Source records

Lemma indexOf_absent (x : string) (l : list string) :
  x ∉ l → JsArray.indexOf x l = -1.
Proof.
  intros Hx. unfold JsArray.indexOf.
  destruct (list_find _ l) as [[i y]|] eqn:Hfind; [|done].
  apply list_find_Some in Hfind as (Hi & -> & _).
  destruct Hx. by eapply list_elem_of_lookup_2.
Qed.

Lemma indexOf_first (x : string) (l1 l2 : list string) :
  x ∉ l1 → JsArray.indexOf x (l1 ++ x :: l2) = Z.of_nat (length l1).
Proof.
  intros Hx. unfold JsArray.indexOf.
  destruct (list_find _ _) as [[i y]|] eqn:Hfind.
  - apply list_find_Some in Hfind as (Hi & -> & Hmin).
    f_equal. destruct (Nat.lt_total i (length l1)) as [Hlt|[->|Hgt]].
    + rewrite lookup_app_l in Hi by done.
      destruct Hx. by eapply list_elem_of_lookup_2.
    + done.
    + destruct (Hmin (length l1) x); [|done..].
      by rewrite list_lookup_middle.
  - apply list_find_None in Hfind.
    rewrite Forall_app, Forall_cons in Hfind. by destruct Hfind as (_ & [] & _).
Qed.

Lemma filter_all {A : Type} (P : A → Prop) `{!∀ x, Decision (P x)}
    (l : list A) :
  (∀ x, x ∈ l → P x) → filter P l = l.
Proof.
  induction l as [|x l IH]; intros Hall; [done|].
  rewrite filter_cons_True by (apply Hall; left).
  f_equal. apply IH. intros y Hy. apply Hall. by right.
Qed.

Lemma toggle_absent (x : string) (l : list string) :
  x ∉ l → MaterializedTablesView.toggle x l = l ++ [x].
Proof.
  intros Hx. unfold MaterializedTablesView.toggle.
  by rewrite indexOf_absent.
Qed.

Lemma toggle_first (x : string) (l1 l2 : list string) :
  x ∉ l1 → MaterializedTablesView.toggle x (l1 ++ x :: l2) = l1 ++ l2.
Proof.
  intros Hx. unfold MaterializedTablesView.toggle, JsArray.splice1.
  rewrite indexOf_first by done.
  replace (Z.of_nat (length l1) >? -1) with true
    by (symmetry; apply Z.gtb_lt; lia).
  replace (Js.slice_from _ _) with (length l1); [apply delete_middle|].
  unfold Js.slice_from. rewrite length_app. simpl length.
  destruct (Z.ltb_spec (Z.of_nat (length l1)) 0); lia.
Qed.

(** X12. [toggleColumn] on a selection without repetitions: the column is
    selected afterwards exactly when it was not before, every other
    column keeps its status, and the selection is again without
    repetitions; a newly selected column goes to the end, and a column
    that is deselected leaves the others in their order. *)
Theorem toggleColumn_flips (columnName : string)
    (w : MaterializedTablesView.View) :
  let before := MaterializedTables.selectedColumns
                  (MaterializedTablesView.form w) in
  let after := MaterializedTables.selectedColumns
                 (MaterializedTablesView.form
                    (MaterializedTablesView.toggleColumn columnName w)) in
  NoDup before →
  NoDup after
  ∧ (columnName ∈ after ↔ columnName ∉ before)
  ∧ (∀ c, c ≠ columnName → c ∈ after ↔ c ∈ before)
  ∧ (columnName ∉ before → after = before ++ [columnName])
  ∧ (columnName ∈ before → after = filter (λ c, c ≠ columnName) before).
Proof.
  intros before after Hnd. subst after. simpl. fold before.
  destruct (decide (columnName ∈ before)) as [Hin|Hout].
  - apply list_elem_of_split_l in Hin as (l1 & l2 & Heq & Hl1).
    rewrite Heq in *. rewrite toggle_first by done.
    apply NoDup_app in Hnd as (Hnd1 & Hdisj & Hnd2).
    apply NoDup_cons in Hnd2 as (Hl2 & Hnd2).
    split_and!.
    + apply NoDup_app. split_and!; [done| |done].
      intros c Hc Hc2. apply (Hdisj c Hc). by right.
    + rewrite !elem_of_app, elem_of_cons. intuition congruence.
    + intros c Hc. rewrite !elem_of_app, elem_of_cons. intuition congruence.
    + intros []. rewrite elem_of_app, elem_of_cons. auto.
    + intros _. rewrite filter_app, filter_cons_False by intuition congruence.
      rewrite !filter_all; [done| |].
      * intros c Hc ->. done.
      * intros c Hc ->. done.
  - rewrite toggle_absent by done. split_and!.
    + apply NoDup_app. split_and!; [done| |apply NoDup_singleton].
      intros c Hc ->%list_elem_of_singleton. done.
    + rewrite elem_of_app, list_elem_of_singleton. intuition congruence.
    + intros c Hc. rewrite elem_of_app, list_elem_of_singleton. intuition congruence.
    + done.
    + done.
Qed.

Lemma toggleColumn_flips_witness :
  MaterializedTables.selectedColumns
    (MaterializedTablesView.form
       (MaterializedTablesView.toggleColumn "id"
          {| MaterializedTablesView.form :=
               {| MaterializedTables.tableName := "";
                  MaterializedTables.selectedDatabase := "";
                  MaterializedTables.selectedTable := "";
                  MaterializedTables.selectedColumns := ["id"; "amount"];
                  MaterializedTables.whereClause := "";
                  MaterializedTables.limitRows := None |};
             MaterializedTablesView.creating := false;
             MaterializedTablesView.createSuccess := false;
             MaterializedTablesView.availableTables := [];
             MaterializedTablesView.availableColumns := [] |}))
  = filter (λ c, c ≠ "id") ["id"; "amount"].
Proof.
  apply toggleColumn_flips.
  - simpl. apply NoDup_cons. split; [|apply NoDup_singleton].
    by intros [=]%list_elem_of_singleton.
  - simpl. left.
Defined.

(** X13. Toggling a column twice: if it was not selected, the selection is
    back to exactly what it was; if it was selected, it has moved to the
    end and the selection holds the same columns. *)
Theorem toggleColumn_twice (columnName : string) (cols : list string) :
  let twice :=
    MaterializedTablesView.toggle columnName
      (MaterializedTablesView.toggle columnName cols) in
  (columnName ∉ cols → twice = cols)
  ∧ (NoDup cols → columnName ∈ cols →
     twice = filter (λ c, c ≠ columnName) cols ++ [columnName]
     ∧ twice ≡ₚ cols).
Proof.
  intros twice. subst twice. split.
  - intros Hout. rewrite (toggle_absent columnName cols) by done.
    rewrite (toggle_first columnName cols []) by done. by rewrite app_nil_r.
  - intros Hnd Hin.
    apply list_elem_of_split_l in Hin as (l1 & l2 & -> & Hl1).
    apply NoDup_app in Hnd as (Hnd1 & Hdisj & Hnd2).
    apply NoDup_cons in Hnd2 as (Hl2 & Hnd2).
    rewrite (toggle_first columnName l1 l2) by done.
    rewrite toggle_absent by (rewrite elem_of_app; intuition congruence).
    split.
    + rewrite filter_app, filter_cons_False by intuition congruence.
      rewrite !filter_all; [done| |].
      * intros c Hc ->. done.
      * intros c Hc ->. done.
    + rewrite <- (assoc (++)). apply Permutation_app_head.
      symmetry. apply Permutation_cons_append.
Qed.

Lemma toggleColumn_twice_witness :
  MaterializedTablesView.toggle "id"
    (MaterializedTablesView.toggle "id" ["amount"])
  = ["amount"].
Proof.
  apply (toggleColumn_twice "id" ["amount"]).
  by intros [=]%list_elem_of_singleton.
Defined.

Lemma selectAllColumns_unfold (w : MaterializedTablesView.View) :
  MaterializedTables.selectedColumns
    (MaterializedTablesView.form (MaterializedTablesView.selectAllColumns w))
  = (if bool_decide
          (length (MaterializedTables.selectedColumns
                     (MaterializedTablesView.form w))
           = length (MaterializedTablesView.availableColumns w))
     then []
     else MaterializedTablesView.name
            <$> MaterializedTablesView.availableColumns w)
  ∧ MaterializedTablesView.availableColumns
      (MaterializedTablesView.selectAllColumns w)
    = MaterializedTablesView.availableColumns w.
Proof.
  unfold MaterializedTablesView.selectAllColumns. by case_bool_decide.
Qed.

(** X14. [selectAllColumns] compares lengths only.  When the selection and
    the available columns differ in length, it selects every available
    column, in schema order, and a second call then clears the selection;
    when they have the same length, whatever the selection holds, it
    clears the selection, and a second call then selects every available
    column, provided there is one. *)
Theorem selectAllColumns_all_or_none (w : MaterializedTablesView.View) :
  let selected v :=
    MaterializedTables.selectedColumns (MaterializedTablesView.form v) in
  let names :=
    MaterializedTablesView.name <$> MaterializedTablesView.availableColumns w in
  let once := MaterializedTablesView.selectAllColumns w in
  let twice := MaterializedTablesView.selectAllColumns once in
  (length (selected w) ≠ length (MaterializedTablesView.availableColumns w) →
   selected once = names ∧ selected twice = [])
  ∧ (length (selected w) = length (MaterializedTablesView.availableColumns w) →
     selected once = []
     ∧ (MaterializedTablesView.availableColumns w ≠ [] →
        selected twice = names)).
Proof.
  intros selected names once twice. subst selected names twice once.
  cbv beta.
  destruct (selectAllColumns_unfold (MaterializedTablesView.selectAllColumns w))
    as [-> _].
  destruct (selectAllColumns_unfold w) as [-> ->].
  case_bool_decide as Hlen.
  - split; [done|]. intros _. split; [done|]. intros Hne.
    rewrite bool_decide_eq_false_2; [done|].
    destruct (MaterializedTablesView.availableColumns w); done.
  - split; [|done]. intros _. split; [done|].
    by rewrite bool_decide_eq_true_2 by apply length_fmap.
Qed.

Lemma selectAllColumns_all_or_none_witness :
  MaterializedTables.selectedColumns
    (MaterializedTablesView.form
       (MaterializedTablesView.selectAllColumns SampleViews.orders_view))
  = ["id"; "amount"].
Proof.
  apply (selectAllColumns_all_or_none SampleViews.orders_view). simpl. lia.
Defined.

(** X15. [createTable] returns at its guard, sending nothing, exactly when
    the preview is the placeholder.  Otherwise it sends one
    create-materialized-table request that names the target, the database
    and the table of the form, lists the selected columns, or the single
    column [*] when none is selected (never an empty list), carries the
    predicate only when it is not empty, and the limit as entered; the
    view is marked as creating, and the query store is busy with its
    error cleared. *)
Theorem createTable_request (w : MaterializedTablesView.View)
    (q : Query.State) :
  let f := MaterializedTablesView.form w in
  (MaterializedTablesView.createTable_call w q = None
   ↔ MaterializedTables.sqlPreview f = "-- Fill in the form to generate SQL")
  ∧ ∀ w1 q1 reqs,
      MaterializedTablesView.createTable_call w q = Some (w1, q1, reqs) →
      ∃ req cols,
        reqs = [Api.createMaterializedTable req]
        ∧ MaterializedTableRequest.table_name req
          = MaterializedTables.tableName f
        ∧ MaterializedTableRequest.source_database req
          = MaterializedTables.selectedDatabase f
        ∧ MaterializedTableRequest.source_table req
          = MaterializedTables.selectedTable f
        ∧ MaterializedTableRequest.columns req = Some cols
        ∧ cols ≠ []
        ∧ (MaterializedTables.selectedColumns f = [] → cols = ["*"])
        ∧ (MaterializedTables.selectedColumns f ≠ [] →
           cols = MaterializedTables.selectedColumns f)
        ∧ MaterializedTableRequest.where_clause req
          = (if decide (MaterializedTables.whereClause f = "") then None
             else Some (MaterializedTables.whereClause f))
        ∧ MaterializedTableRequest.limit req = MaterializedTables.limitRows f
        ∧ w1 = MaterializedTablesView.set_creating true w
        ∧ Query.loading q1 = true
        ∧ Query.error q1 = None.
Proof.
  intros f. rewrite sqlPreview_placeholder_iff, <- form_guard. subst f.
  unfold MaterializedTablesView.createTable_call.
  destruct (_ || _ || _) eqn:Hguard.
  - split; [done|]. by intros.
  - split; [split; done|]. intros w1 q1 reqs [= <- <- <-].
    eexists _, _. split; [reflexivity|]. simpl.
    split_and!; try done.
    + destruct (MaterializedTables.selectedColumns _); done.
    + by intros ->.
    + intros Hne.
      destruct (MaterializedTables.selectedColumns _); done.
    + case_decide as Hw.
      * by rewrite (proj2 (truthy_false _) Hw).
      * by rewrite (proj2 (truthy_true _) Hw).
Qed.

| Problem requirements |
Copy out the data above word for word, starting at its first line and ending with the line that contains "Lemma indexOf_first (x".

| Exercise result |
Lemma indexOf_absent (x : string) (l : list string) :
  x ∉ l → JsArray.indexOf x l = -1.
Proof.
  intros Hx. unfold JsArray.indexOf.
  destruct (list_find _ l) as [[i y]|] eqn:Hfind; [|done].
  apply list_find_Some in Hfind as (Hi & -> & _).
  destruct Hx. by eapply list_elem_of_lookup_2.
Qed.

Lemma indexOf_first (x : string) (l1 l2 : list string) :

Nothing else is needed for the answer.